[SUPPLIED INFORMATION Boundary: Start]

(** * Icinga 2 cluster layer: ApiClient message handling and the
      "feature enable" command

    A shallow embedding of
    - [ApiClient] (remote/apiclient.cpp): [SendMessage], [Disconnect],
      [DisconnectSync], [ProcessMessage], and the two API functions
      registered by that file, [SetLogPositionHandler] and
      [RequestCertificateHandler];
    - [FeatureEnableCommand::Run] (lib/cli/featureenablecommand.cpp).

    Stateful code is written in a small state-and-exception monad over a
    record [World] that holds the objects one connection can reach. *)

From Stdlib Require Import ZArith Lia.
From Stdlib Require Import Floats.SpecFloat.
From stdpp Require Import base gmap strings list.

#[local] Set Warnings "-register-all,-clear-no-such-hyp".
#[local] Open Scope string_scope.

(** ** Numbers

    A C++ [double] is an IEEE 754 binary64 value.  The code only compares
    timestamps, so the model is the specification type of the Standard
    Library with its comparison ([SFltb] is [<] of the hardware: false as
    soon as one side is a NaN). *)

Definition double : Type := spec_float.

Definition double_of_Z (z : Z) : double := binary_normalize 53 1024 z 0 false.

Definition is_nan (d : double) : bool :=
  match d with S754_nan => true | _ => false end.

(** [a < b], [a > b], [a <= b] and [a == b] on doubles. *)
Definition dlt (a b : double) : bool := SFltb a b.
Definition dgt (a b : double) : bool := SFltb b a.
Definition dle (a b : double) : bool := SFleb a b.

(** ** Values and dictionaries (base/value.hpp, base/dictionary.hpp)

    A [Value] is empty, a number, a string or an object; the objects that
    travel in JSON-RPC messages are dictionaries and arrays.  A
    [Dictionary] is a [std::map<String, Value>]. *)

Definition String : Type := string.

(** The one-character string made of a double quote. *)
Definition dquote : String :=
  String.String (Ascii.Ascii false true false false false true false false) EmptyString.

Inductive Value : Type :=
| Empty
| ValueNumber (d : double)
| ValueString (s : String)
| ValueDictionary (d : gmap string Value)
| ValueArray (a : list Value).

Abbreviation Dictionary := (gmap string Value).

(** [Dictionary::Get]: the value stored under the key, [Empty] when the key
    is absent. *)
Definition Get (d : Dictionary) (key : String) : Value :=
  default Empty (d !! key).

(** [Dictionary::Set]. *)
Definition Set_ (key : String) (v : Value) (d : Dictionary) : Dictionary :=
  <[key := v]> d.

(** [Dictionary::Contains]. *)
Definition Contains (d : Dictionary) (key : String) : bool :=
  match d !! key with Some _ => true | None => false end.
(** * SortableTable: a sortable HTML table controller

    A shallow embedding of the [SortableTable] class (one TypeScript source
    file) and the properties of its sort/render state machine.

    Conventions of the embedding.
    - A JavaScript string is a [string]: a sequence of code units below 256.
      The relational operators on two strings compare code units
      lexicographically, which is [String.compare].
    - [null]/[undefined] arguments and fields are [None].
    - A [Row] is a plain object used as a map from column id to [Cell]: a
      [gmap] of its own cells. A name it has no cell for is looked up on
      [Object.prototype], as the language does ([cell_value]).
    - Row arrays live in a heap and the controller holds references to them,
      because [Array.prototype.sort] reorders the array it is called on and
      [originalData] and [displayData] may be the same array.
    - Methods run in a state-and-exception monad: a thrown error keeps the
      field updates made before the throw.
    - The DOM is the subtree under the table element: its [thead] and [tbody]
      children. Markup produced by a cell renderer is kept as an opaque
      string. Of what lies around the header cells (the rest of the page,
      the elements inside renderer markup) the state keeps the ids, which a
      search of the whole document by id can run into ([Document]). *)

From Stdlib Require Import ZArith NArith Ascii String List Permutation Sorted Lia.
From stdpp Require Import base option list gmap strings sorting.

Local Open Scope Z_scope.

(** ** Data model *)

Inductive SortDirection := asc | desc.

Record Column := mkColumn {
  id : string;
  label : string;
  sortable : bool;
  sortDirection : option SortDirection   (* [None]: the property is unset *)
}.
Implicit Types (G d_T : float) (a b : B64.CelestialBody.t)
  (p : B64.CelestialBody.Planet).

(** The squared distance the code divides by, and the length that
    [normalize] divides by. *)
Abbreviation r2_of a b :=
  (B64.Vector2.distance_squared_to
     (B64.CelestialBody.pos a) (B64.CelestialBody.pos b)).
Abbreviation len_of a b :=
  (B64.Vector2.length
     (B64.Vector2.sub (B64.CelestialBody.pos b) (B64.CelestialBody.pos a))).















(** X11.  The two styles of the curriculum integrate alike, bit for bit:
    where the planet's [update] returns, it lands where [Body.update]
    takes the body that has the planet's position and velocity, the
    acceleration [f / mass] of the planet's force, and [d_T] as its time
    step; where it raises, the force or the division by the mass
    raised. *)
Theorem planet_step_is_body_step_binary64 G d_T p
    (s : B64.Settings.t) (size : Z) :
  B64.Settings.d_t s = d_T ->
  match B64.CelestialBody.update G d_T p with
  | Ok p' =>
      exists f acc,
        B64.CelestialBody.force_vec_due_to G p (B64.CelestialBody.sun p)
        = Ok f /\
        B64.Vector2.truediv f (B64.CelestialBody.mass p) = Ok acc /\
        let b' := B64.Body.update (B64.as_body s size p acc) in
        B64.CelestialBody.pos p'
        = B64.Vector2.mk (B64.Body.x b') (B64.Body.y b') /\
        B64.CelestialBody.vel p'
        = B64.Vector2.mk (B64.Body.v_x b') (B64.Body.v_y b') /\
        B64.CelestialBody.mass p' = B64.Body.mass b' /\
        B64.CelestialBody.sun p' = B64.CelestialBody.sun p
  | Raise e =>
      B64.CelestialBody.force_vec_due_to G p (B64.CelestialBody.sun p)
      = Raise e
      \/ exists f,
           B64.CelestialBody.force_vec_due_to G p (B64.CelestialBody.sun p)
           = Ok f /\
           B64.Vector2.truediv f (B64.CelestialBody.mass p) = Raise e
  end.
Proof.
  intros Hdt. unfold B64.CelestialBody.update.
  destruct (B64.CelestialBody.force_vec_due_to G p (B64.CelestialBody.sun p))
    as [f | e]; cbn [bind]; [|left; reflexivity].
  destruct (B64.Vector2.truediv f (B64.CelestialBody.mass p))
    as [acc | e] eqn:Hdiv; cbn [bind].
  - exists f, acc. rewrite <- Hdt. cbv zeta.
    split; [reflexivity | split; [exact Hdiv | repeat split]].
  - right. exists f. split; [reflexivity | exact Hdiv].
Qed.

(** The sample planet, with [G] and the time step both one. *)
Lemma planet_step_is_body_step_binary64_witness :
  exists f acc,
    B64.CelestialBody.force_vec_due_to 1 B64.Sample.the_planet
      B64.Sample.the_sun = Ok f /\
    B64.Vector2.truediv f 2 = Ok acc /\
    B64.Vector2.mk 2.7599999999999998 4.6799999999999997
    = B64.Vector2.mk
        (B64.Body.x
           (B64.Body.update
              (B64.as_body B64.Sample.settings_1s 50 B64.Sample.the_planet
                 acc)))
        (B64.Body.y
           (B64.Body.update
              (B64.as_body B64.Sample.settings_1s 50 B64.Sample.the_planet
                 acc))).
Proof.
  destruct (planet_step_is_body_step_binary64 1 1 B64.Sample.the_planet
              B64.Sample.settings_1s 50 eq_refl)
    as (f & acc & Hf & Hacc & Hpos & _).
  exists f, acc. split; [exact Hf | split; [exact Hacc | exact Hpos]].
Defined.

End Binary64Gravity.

[SUPPLIED INFORMATION Boundary: End]

(WORK ORDER) Beginning with the first line of the entries, repeat each line exactly until you have reproduced the one containing "From stdpp Require Import base gmap", and add nothing further.

(EXERCISE RESPONSE)
(** * Icinga 2 cluster layer: ApiClient message handling and the
      "feature enable" command

    A shallow embedding of
    - [ApiClient] (remote/apiclient.cpp): [SendMessage], [Disconnect],
      [DisconnectSync], [ProcessMessage], and the two API functions
      registered by that file, [SetLogPositionHandler] and
      [RequestCertificateHandler];
    - [FeatureEnableCommand::Run] (lib/cli/featureenablecommand.cpp).

    Stateful code is written in a small state-and-exception monad over a
    record [World] that holds the objects one connection can reach. *)

From Stdlib Require Import ZArith Lia.
From Stdlib Require Import Floats.SpecFloat.
From stdpp Require Import base gmap strings list.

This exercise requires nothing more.